Theoretical investigations of the reactivities of saturated five-membered ring N-heterocyclic carbenes with heavier group 14 elements.

The potential energy surfaces for the chemical reactions of group 14 carbenes have been studied using density functional theory (B3LYP/LANL2DZ). Five saturated five-membered-ring N-heterocyclic carbene Dipp[upper bond 1 start]N(CH(2))(2)N(Dipp)E[upper bond 1 end]: (five-ring-E:) species, where E = C, Si, Ge, Sn and Pb, have been chosen as model reactants in this work. Also, four kinds of chemical reactions; addition of water, methane insertion, alkene cycloaddition and dimerization, have been used to study the chemical reactivities of these group 14 carbenes.

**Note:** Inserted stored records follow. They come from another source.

(* ===== verification/SystemSpec.v ===== *)
(** The whole system: the hypercalls of the daemon, its start and its end,
    and the service of what is on the ring keep the invariant of the cache and
    of the transport. *)
From S2P Require Import Prelude CMonad Hash Types State Core Evict Inv Remove Evicted EvictShared EvictPart Alloc Create Ops View OpsLib OpsMake OpsSpec Flush Display Admin AdminSpec Lifecycle Hypercall Reach Ring FileOps FileSpec Mcdctl Daemon Exchange Link PageOut PutFile Turns PutTurn GetTurn GetWait TransportLaws System.

(** * The daemon serves the ring *)

Section Drain.
Context (de : DaemonEnv) (xe : XenEnv) (root : path).
Context (Hadd : forall m t, de_add de m t = mcd_event_add_shared_page xe 0 m t \/
  exists rc, rc <> 0 /\ de_add de m t = Ret rc t).
Implicit Types (t : tstate).

Lemma has_requests_linked pages datas q t : linked root pages datas q t ->
  has_requests t = match q_reqs q with [] => false | _ => true end.
Proof using.
  intros [(ev & dm & s & []) _ _]. unfold has_requests. rewrite lk_daemon, lk_ring.
  rewrite (unconsumed_requests_rel ring_log ltac:(done) _ _ _ _ ltac:(done) lk_rel).
  destruct (q_reqs q); [done|]. cbn [length]. destruct (Z.eqb_spec (Z.of_nat (S (length l))) 0); [lia|done].
Qed.

(** Nothing is left of the queue; the slots of requests for more pages stay
    in use. *)
Definition drained pages (b : nat) t t' : Prop := still t t' /\ exists pages' datas' b',
  (b' <= b)%nat /\ extends pages pages' /\ linked root pages' datas' (q_of [] b') t'.

Lemma drain_loop fuel : forall pre pages datas b t, (length pre < fuel)%nat -> Forall simple pre ->
  linked root pages datas (q_of pre b) t ->
  wp no_fault (while fuel (fun b : bool => b) (fun _ => daemon_turn de;; t ← get; mret (Continue (has_requests t)))
    (has_requests t)) (fun _ t' => drained pages (length pre + b) t t') t.
Proof using Hadd.
  induction fuel as [|fuel IH]; intros pre pages datas b t Hf Hpre Hl; [lia|].
  rewrite (has_requests_linked _ _ _ _ Hl). destruct pre as [|x pre]; cbn [q_of q_reqs while]; wp_steps.
  - split; [done|]. by exists pages, datas, b.
  - apply Forall_cons in Hpre as [Hx Hpre].
    eapply wp_mono; [by apply (simple_turn de xe root no_fault Hadd pages datas x pre b)|].
    intros [] t1 (b1 & Hb1 & Hst & pages1 & datas1 & He1 & _ & Hl1). wp_steps. cbn [length] in *.
    eapply wp_mono; [apply (IH pre pages1 datas1 b1); [lia|done|done]|].
    intros lk t2 (Hst2 & pages2 & datas2 & b2 & Hb2 & He2 & Hl2). split; [by etransitivity|].
    exists pages2, datas2, b2. split; [lia|]. split; [by etransitivity|done].
Qed.

Lemma pending_bound pages datas pre b t : linked root pages datas (q_of pre b) t -> (length pre + b <= 64)%nat.
Proof using.
  intros [Hl _ _]. apply link_used in Hl. unfold q_used, q_of in Hl. cbn in Hl. change (2 ^ ring_log) with 64 in Hl. lia.
Qed.

Lemma ring_drain_spec pages datas pre b t : linked root pages datas (q_of pre b) t -> Forall simple pre ->
  wp no_fault (drain de 65) (fun _ t' => drained pages (length pre + b) t t') t.
Proof using Hadd.
  intros Hl Hpre. unfold drain. wp_steps. pose proof (pending_bound _ _ _ _ _ Hl).
  eapply wp_mono; [by apply (drain_loop 65 pre pages datas b); [lia|..]|]. intros lk t' H'. by wp_steps.
Qed.

End Drain.

Section DrainInv.
Context (de : DaemonEnv) (xe : XenEnv).
Context (Hadd : forall m t, de_add de m t = mcd_event_add_shared_page xe 0 m t \/
  exists rc, rc <> 0 /\ de_add de m t = Ret rc t).
Implicit Types (t : tstate).

Lemma still_inv t t' : t_inv t -> still t t' -> up t' \/ down t' -> t_inv t'.
Proof using. intros [] [] Hu. split; [congruence|congruence|by rewrite st_next, st_mem|done]. Qed.

Lemma drain_inv t : t_inv t ->
  wp no_fault (drain de 65) (fun _ t' => t_inv t' /\ t_enabled t' = t_enabled t /\ has_requests t' = false) t.
Proof using Hadd.
  intros Ht. destruct (ti_link _ Ht) as [(root & pages & datas & pre & b & Hl & Hn & Hpre)|(H1 & H2 & H3)].
  - eapply wp_mono; [by apply (ring_drain_spec de xe root Hadd pages datas pre b)|].
    intros _ t' (Hst & pages' & datas' & b' & Hb & He & Hl'). split_and!; [|apply Hst|by rewrite (has_requests_linked _ _ _ _ _ Hl')].
    eapply still_inv; [done..|]. left. exists root, pages', datas', [], b'. split; [done|]. split; [|done].
    intros ->. by apply prefix_nil_inv in He.
  - unfold drain. wp_steps. rewrite H3. cbn [while]. by wp_steps.
Qed.
End DrainInv.

(** * The daemon attaches *)

Section Attach.
Context (de : DaemonEnv) (xe : XenEnv).
Implicit Types (t : tstate).

(** A new page: nothing else changes but the files. *)
Definition allocated (r : option Z) t t' : Prop :=
  t' = t <| t_os := t_os t' |> <| t_frames := t_frames t' |> /\
  match r with
  | Some m => t_frames t !! m = None /\ exists d, length d = page_len /\ t_frames t' = <[m := d]> (t_frames t)
  | None => t_frames t' = t_frames t
  end.

Lemma init_page_any t : wp no_fault (init_page de) (fun r t' => allocated r t t') t.
Proof using.
  unfold init_page. wp_steps. apply sys_total; [auto with total|]. intros ok t1 Hf1.
  destruct ok; wp_steps; [|by rewrite Hf1]. apply sys_total; [auto with total|]. intros locked t2 Hf2.
  set (m := base.fresh (dom (t_frames t1))) in *.
  assert (Hm : t_frames t1 !! m = None) by (apply not_elem_of_dom, is_fresh).
  assert (Hft : t_frames t1 = t_frames t) by (by rewrite Hf1).
  destruct locked; wp_steps; unfold allocated; rewrite Hf2, Hf1; cbn.
  - split; [done|]. rewrite <- Hft. split; [done|]. eexists. split; [|done]. by rewrite length_fmap, length_seq.
  - split; [done|]. rewrite <- Hft. by apply delete_insert_id.
Qed.

(** The daemon's side of the link is ready. *)
Record waiting (shared ring : Z) (dm : daemon) t : Prop := {
  wt_daemon : t_daemon t = Some dm;
  wt_num : dm_num_shared_page dm = 1;
  wt_shared : dm_shared_page dm = {[0 := shared]};
  wt_ring : dm_ring_page dm = ring;
  wt_back : dm_back dm = mk_back 0 0 (2 ^ ring_log);
  wt_slots : exists s0, t_rings t !! ring = Some (SHARED_RING_INIT s0) /\ length (Ring.ring s0) = 64%nat;
  wt_page : exists d, t_frames t !! shared = Some d /\ length d = page_len;
}.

The present theoretical investigations suggest that the relative carbenic reactivity decreases in the order: C > Si > Ge > Sn > Pb. That is, the heavier the group 14 atom (E), the more stable is the carbene towards chemical reactions. This may be the reason that there have been many instances reported of the synthesis and characterization of stable group 14 five-membered-ring N-heterocyclic carbene species with various alkyl protecting substituents at room temperature. Furthermore, the singlet-triplet energy splitting of the five-ring-E:, as described in the configuration mixing model attributed to the work of Pross and Shaik, can be used as a diagnostic tool to predict their reactivities. The results obtained allow a number of predictions to be made.